- [Your task]
Transcribe the records below exactly as written, from the opening line through the line that contains "Definition dir_of (n".

━━━━━ Material for this exercise

(* ===== verification/XdpFilterPin.v ===== *)
(** The packet filter of xdp-tools, unloading: [do_unload] of
    src/lib/xdp-tools/xdp-filter/xdp-filter.c with the functions of
    src/lib/xdp-tools/lib/util/util.c that go through the pinned programs.

    Every interface has a directory with the pins of its programs.  Programs
    disappear when others detach them, and interfaces when they are removed: what is
    pinned may be stale, and is cleaned up on the way. *)
From stdpp Require Import functions.
From S2P Require Import Prelude.
From S2P Require Import CLib.
From S2P Require Import XdpFilter.
From S2P Require Import XdpFilterLoad.

Definition EFAULT : Z := 14.
Definition ENODEV : Z := 19.

(** ** State *)

(** A pin: the name of its file and the program. *)
Record pin := { pin_name : list byte; pin_prog : Z }.

(** The directories of the interfaces in the order of readdir, the program
    and the mode on each interface (by index), and the maps. *)
Record system := { sy_dirs : list (list byte * list pin); sy_on : Z -> option (Z * Z); sy_maps : pin_dir }.

Definition set_dirs (l : list (list byte * list pin)) (s : system) : system := {| sy_dirs := l; sy_on := sy_on s; sy_maps := sy_maps s |}.
Definition set_on (f : Z -> option (Z * Z)) (s : system) : system := {| sy_dirs := sy_dirs s; sy_on := f; sy_maps := sy_maps s |}.
Definition set_sys_maps (d : pin_dir) (s : system) : system := {| sy_dirs := sy_dirs s; sy_on := sy_on s; sy_maps := d |}.

Definition dir_of (n : list byte) (s : system) : option (list pin) := snd <$> find (fun d => bool_decide (fst d = n)) (sy_dirs s).
Definition put_dir_of (n : list byte) (l : list pin) (s : system) : system :=
  set_dirs (map (fun d => if bool_decide (fst d = n) then (n, l) else d) (sy_dirs s)) s.
Definition del_dir_of (n : list byte) (s : system) : system := set_dirs (filter (fun d => fst d <> n) (sy_dirs s)) s.

(** The answers of the system.  [pe_unlink] and [pe_rmdir] are 0 or an error
    number (a directory that is not empty is never removed), the others 0 or minus
    an error number; [pe_opendir] tells whether the directory of all programs can be opened,
    [pe_name] is the name of a program in the kernel. *)
Record pin_env := {
  pe_lock : Z;
  pe_index : list byte -> Z;
  pe_name : Z -> list byte;
  pe_path : list byte -> Z;
  pe_opendir : bool;
  pe_opendir_if : list byte -> Z;
  pe_create : pin -> Z;
  pe_unlink : pin -> Z;
  pe_rmdir : list byte -> Z;
  pe_detach : Z -> Z;
  pe_remove : remove_env
}.

Section Pins.
Context (e : pin_env).

(** ** Pinned programs *)

(** The loop over the pins of an interface: [ret], the program with its mode,
    and the pins that are left. *)
Fixpoint pinned_loop (ifname : list byte) (ifindex : Z) (on : option (Z * Z)) (remove_all : bool) (ret : Z) (pins : list pin) : Z * option (Z * Z) * list pin :=
  match pins with
  | [] => (ret, None, [])
  | p :: rest =>
    if c_true (pe_path e ifname) then (ret, None, p :: rest) else
    let unlink_then ret :=
      if c_true (pe_unlink e p) then let '(r, found, l) := pinned_loop ifname ifindex on remove_all (-1) rest in (r, found, p :: l)
      else pinned_loop ifname ifindex on remove_all ret rest in
    if remove_all then unlink_then ret else
    let err := pe_create e p in
    match (if c_true err then None else '(id, m) ← on; if id =? pin_prog p then Some m else None) with
    | None => unlink_then (if c_true err then err else - ENOENT)
    | Some m =>
      if negb (bool_decide (pe_name e (pin_prog p) = pin_name p)) then (- EFAULT, None, p :: rest)
      else (0, Some (pin_prog p, m), p :: rest)
    end
  end.

Definition get_pinned_program (ifname : list byte) (ifindex : Z) (s : system) : Z * option (Z * Z) * system :=
  if c_true (pe_path e ifname) then (pe_path e ifname, None, s) else
  if c_true (pe_opendir_if e ifname) then (pe_opendir_if e ifname, None, s) else
  match dir_of ifname s with
  | None => (- ENOENT, None, s)
  | Some pins =>
    let index := if ifindex =? 0 then pe_index e ifname else ifindex in
    let remove_all := index =? 0 in
    let '(ret, found, l) := pinned_loop ifname ifindex (sy_on s ifindex) remove_all (if remove_all then - ENODEV else - ENOENT) pins in
    (ret, found, put_dir_of ifname l s)
  end.

(** rmdir of the directory of an interface: 0 or an error number. *)
Definition rmdir_if (ifname : list byte) (s : system) : Z * system :=
  if c_true (pe_rmdir e ifname) then (pe_rmdir e ifname, s) else
  match dir_of ifname s with
  | None => (ENOENT, s)
  | Some [] => (0, del_dir_of ifname s)
  | Some _ => (ENOTEMPTY, s)
  end.

(** A callback gets the interface and the program, and passes [arg] on. *)
Definition program_callback (A : Type) : Type := list byte -> Z -> Z * Z -> A -> system -> Z * A * system.

Fixpoint iterate_loop {A} (cb : program_callback A) (names : list (list byte)) (arg : A) (s : system) : Z * A * system :=
  match names with
  | [] => (0, arg, s)
  | n :: names =>
    if c_true (pe_path e n) then (pe_path e n, arg, s) else
    let ifindex := pe_index e n in
    let '(err, found, s) := get_pinned_program n ifindex s in
    if (err =? - ENOENT) || (err =? - ENODEV) then
      let '(r, s) := rmdir_if n s in
      if c_true r then (-1, arg, s) else iterate_loop cb names arg s
    else
    match found with
    | None => (err, arg, s)
    | Some prog =>
      let '(err, arg, s) := cb n ifindex prog arg s in
      if c_true err then (err, arg, s) else iterate_loop cb names arg s
    end
  end.

Definition iterate_pinned_programs {A} (cb : program_callback A) (arg : A) (s : system) : Z * A * system :=
  if negb (pe_opendir e && pd_programs (sy_maps s)) then (- ENOENT, arg, s) else
  iterate_loop cb (map fst (sy_dirs s)) arg s.

(** ** Features in use *)

Definition get_iface_features : program_callback Z := fun _ _ prog all_feats s =>
  (0, Z.lor all_feats (find_features prog_features (pe_name e (fst prog))), s).

(** Error and features. *)
Definition get_used_features (s : system) : Z * Z * system :=
  let '(err, all_feats, s) := iterate_pinned_programs get_iface_features 0 s in
  if c_true err && negb (err =? - ENOENT) then (err, 0, s) else (0, all_feats, s).

(** ** Unloading *)

Definition detach_xdp_program (prog : Z) (ifname : list byte) (ifindex : Z) (s : system) : Z * system :=
  if c_true (pe_detach e prog) then (pe_detach e prog, s) else
  let s := set_on (<[ifindex := None]> (sy_on s)) s in
  if c_true (pe_path e ifname) then (pe_path e ifname, s) else
  let pins := default [] (dir_of ifname s) in
  let '(errno, s) :=
    match find (fun p => bool_decide (pin_name p = pe_name e prog)) pins with
    | None => (ENOENT, s)
    | Some p => if c_true (pe_unlink e p) then (pe_unlink e p, s)
                else (0, put_dir_of ifname (filter (fun q => pin_name q <> pe_name e prog) pins) s)
    end in
  if c_true errno && negb (errno =? ENOENT) then (-1, s) else
  let '(errno, s) := rmdir_if ifname s in
  (if errno =? ENOENT then 0 else - errno, s).

Definition remove_iface_program (ifname : list byte) (ifindex : Z) (prog : Z * Z) (s : system) : Z * system :=
  let feats := find_features prog_features (pe_name e (fst prog)) in
  if negb (c_true feats) then (- ENOENT, s) else
  detach_xdp_program (fst prog) ifname ifindex s.

Record unloadopt := { uo_all : bool; uo_keep : bool; uo_ifname : list byte; uo_ifindex : Z }.

(** From the label [clean_maps] on. *)
Definition clean_maps (keep : bool) (err : Z) (s : system) : Z * system :=
  if keep then (err, s) else
  let '(err, feats, s) := get_used_features s in
  if c_true err then (err, s) else
  let '(err, d) := remove_unused_maps (pe_remove e) feats (sy_maps s) in
  (err, set_sys_maps d s).

(** A program is found exactly when the search returns 0. *)
Definition do_unload (opt : unloadopt) (s : system) : Z * system :=
  if pe_lock e <? 0 then (pe_lock e, s) else
  if uo_all opt then
    let '(err, _, s) := iterate_pinned_programs (fun n i prog (_ : unit) s => let '(err, s) := remove_iface_program n i prog s in (err, tt, s)) tt s in
    if c_true err && negb (err =? - ENOENT) then (err, s) else clean_maps (uo_keep opt) err s
  else
  if uo_ifindex opt =? 0 then (EXIT_FAILURE, s) else
  let '(err, found, s) := get_pinned_program (uo_ifname opt) (uo_ifindex opt) s in
  match found with
  | None => (EXIT_FAILURE, s)
  | Some prog =>
    let '(err, s) := remove_iface_program (uo_ifname opt) (uo_ifindex opt) prog s in
    if c_true err then (err, s) else clean_maps (uo_keep opt) err s
  end.

End Pins.

(** ** Directories *)

Lemma dir_of_put n l s n' : dir_of n' (put_dir_of n l s) = if decide (n = n') then (fun _ => l) <$> dir_of n s else dir_of n' s.
Proof.
  unfold dir_of, put_dir_of. cbn. induction (sy_dirs s) as [| [k v] ds IH]; cbn; [by destruct (decide _) |].
  destruct (decide (k = n)) as [-> | Hk].
  - rewrite (bool_decide_true (n = n)) by done. cbn. destruct (decide (n = n')) as [<- | Hne]; [by rewrite bool_decide_true |]. by rewrite bool_decide_false.
  - rewrite (bool_decide_false (k = n)) by done. cbn. destruct (decide (n = n')) as [<- | Hne]; [by rewrite bool_decide_false |].
    by destruct (bool_decide (k = n')).
Qed.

━━━━━━━━━━

- [Answer space]
(* ===== verification/XdpFilterPin.v ===== *)
(** The packet filter of xdp-tools, unloading: [do_unload] of
    src/lib/xdp-tools/xdp-filter/xdp-filter.c with the functions of
    src/lib/xdp-tools/lib/util/util.c that go through the pinned programs.

    Every interface has a directory with the pins of its programs.  Programs
    disappear when others detach them, and interfaces when they are removed: what is
    pinned may be stale, and is cleaned up on the way. *)
From stdpp Require Import functions.
From S2P Require Import Prelude.
From S2P Require Import CLib.
From S2P Require Import XdpFilter.
From S2P Require Import XdpFilterLoad.

Definition EFAULT : Z := 14.
Definition ENODEV : Z := 19.

(** ** State *)

(** A pin: the name of its file and the program. *)
Record pin := { pin_name : list byte; pin_prog : Z }.

(** The directories of the interfaces in the order of readdir, the program
    and the mode on each interface (by index), and the maps. *)
Record system := { sy_dirs : list (list byte * list pin); sy_on : Z -> option (Z * Z); sy_maps : pin_dir }.

Definition set_dirs (l : list (list byte * list pin)) (s : system) : system := {| sy_dirs := l; sy_on := sy_on s; sy_maps := sy_maps s |}.
Definition set_on (f : Z -> option (Z * Z)) (s : system) : system := {| sy_dirs := sy_dirs s; sy_on := f; sy_maps := sy_maps s |}.
Definition set_sys_maps (d : pin_dir) (s : system) : system := {| sy_dirs := sy_dirs s; sy_on := sy_on s; sy_maps := d |}.

Definition dir_of (n : list byte) (s : system) : option (list pin) := snd <$> find (fun d => bool_decide (fst d = n)) (sy_dirs s).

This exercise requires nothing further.